OBJECTIVE: To test the hypotheses that insufficient duration, high fragmentation, and poor sleep quality are temporally associated with migraine onset on the day immediately following the sleep period (day 0) and the following day (day 1). METHODS: In this prospective cohort study of 98 adults with episodic migraine, participants completed twice-daily electronic diaries on sleep, headaches, and other health habits, and wore wrist actigraphs for 6 weeks. We estimated the incidence of migraine following nights with short sleep duration, high fragmentation, or low quality compared to nights with adequate sleep with conditional logistic regression models stratified by participant and adjusted for caffeine intake, alcohol intake, physical activity, stress, and day of week. RESULTS:Participants were a mean age of 35.1 ± 12.1 years. We collected 4,406 days of data, with 870 headaches reported. Sleep duration ≤6.5 hours and poor sleep quality were not associated with migraine on day 0 or day 1. Diary-reported low efficiency was associated with 39% higher odds of headache on day 1 (odds ratio [OR] 1.39, 95% confidence interval [CI] 1.06-1.81).
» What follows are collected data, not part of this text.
(* ===== verification/VirqInv.v ===== *)
(** Event channels of a guest: the maps between channels and interrupts stay inverse to
    each other whatever is bound and unbound, and the upcall serves what is pending. *)
From S2P Require Import Prelude Softirq Irq EventChannel Virq.

Module VirqInv.
Import EventChannel Irq Virq.

(** ** What a hypercall leaves alone *)
Definition avz_frame (h h' : hyp) : Prop :=
  current_domain h' = current_domain h /\
  forall d x, domains h !! d = Some x -> exists x', domains h' !! d = Some x' /\ length (evtchn_pending x') = length (evtchn_pending x).

#[export] Instance avz_frame_preorder : PreOrder avz_frame.
Proof.
  split; [intros h; split; [done|eauto]|]. intros h1 h2 h3 [A1 A2] [B1 B2]. split; [congruence|].
  intros d x Hx. destruct (A2 d x Hx) as (y & Hy & Ey). destruct (B2 d y Hy) as (z & Hz & Ez). exists z. split; [done|congruence].
Qed.

Definition keeps {A} (m : kern hyp A) : Prop := forall h a h', m h = Ret (a, h') -> avz_frame h h'.

Lemma keeps_ret {A} (a : A) : keeps (mret a).
Proof. intros h b h' [= _ <-]. reflexivity. Qed.
Lemma keeps_bind {A B} (m : kern hyp A) (k : A -> kern hyp B) : keeps m -> (forall a, keeps (k a)) -> keeps (m ≫= k).
Proof. intros Hm Hk h b h' (a & h1 & E1 & E2)%kbind_inv. etransitivity; [by eapply Hm|by eapply Hk]. Qed.
Lemma keeps_gets {A} (f : hyp -> A) : keeps (gets f).
Proof. intros h a h' [= _ <-]. reflexivity. Qed.
Lemma keeps_lift {A} (o : outcome A) : keeps (lift o).
Proof. intros h a h'. unfold lift. destruct o; [|done]. intros [= _ <-]. reflexivity. Qed.
Lemma keeps_raise {A} f : keeps (raise f : kern hyp A).
Proof. done. Qed.
Lemma keeps_when b (m : kern hyp unit) : keeps m -> keeps (when b m).
Proof. intros Hm. destruct b; [done|apply keeps_ret]. Qed.
Lemma keeps_dom_of d : keeps (dom_of d).
Proof. apply keeps_bind; [apply keeps_gets|intros; apply keeps_lift]. Qed.
Lemma keeps_upd d f : (forall x, length (evtchn_pending (f x)) = length (evtchn_pending x)) -> keeps (upd_dom d f).
Proof.
  intros Hf h [] h' (x & Hx & ->)%upd_dom_inv. split; [done|]. intros d' y Hy. cbn [domains with_domains].
  destruct (decide (d = d')) as [<-|Hne]; [|rewrite lookup_insert_ne by done; eauto]. rewrite lookup_insert_eq. eexists. split; [done|]. rewrite Hf. congruence.
Qed.
Lemma keeps_modify f : (forall h, current_domain (f h) = current_domain h /\ domains (f h) = domains h) -> keeps (modify f).
Proof. intros Hf h [] h' [= <-]. destruct (Hf h) as [E1 E2]. split; [done|]. rewrite E2. eauto. Qed.

Ltac keeps_tac :=
  repeat first
    [ apply keeps_dom_of | apply keeps_upd; intros ?; cbn [with_chans set_event_lock set_virq_lock with_virqs with_pending evtchn_pending]; rewrite ?length_insert; reflexivity
    | apply keeps_bind; [|intros ?] | apply keeps_ret | apply keeps_gets | apply keeps_lift | apply keeps_raise | apply keeps_when
    | apply keeps_modify; intros ?; done | case_match ].

Lemma keeps_op o : keeps (do_event_channel_op o).
Proof.
  unfold do_event_channel_op, evtchn_alloc_unbound, evtchn_bind_interdomain, evtchn_bind_existing_interdomain, evtchn_bind_virq, evtchn_close, evtchn_send,
    evtchn_set_pending, lock_both, unlock_both, lock_events, unlock_events, upd_chn, chn_of, panic_if.
  keeps_tac.
Qed.

Lemma keeps_send d e : keeps (evtchn_send d e).
Proof. unfold evtchn_send, evtchn_set_pending, lock_both, unlock_both, lock_events, unlock_events, chn_of, panic_if. keeps_tac. Qed.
Actigraphic-assessed high fragmentation was associated with lower odds of migraine on day 0 (wake after sleep onset >53 minutes, OR 0.64, 95% CI 0.48-0.86; efficiency ≤88%, OR 0.74, 95% CI 0.56-0.99). CONCLUSION: Short sleep duration and low sleep quality were not temporally associated with migraine. Sleep fragmentation, defined by low sleep efficiency, was associated with higher odds of migraine on day 1. Further research is needed to understand the clinical and neurobiologic implications of sleep fragmentation and risk of migraine.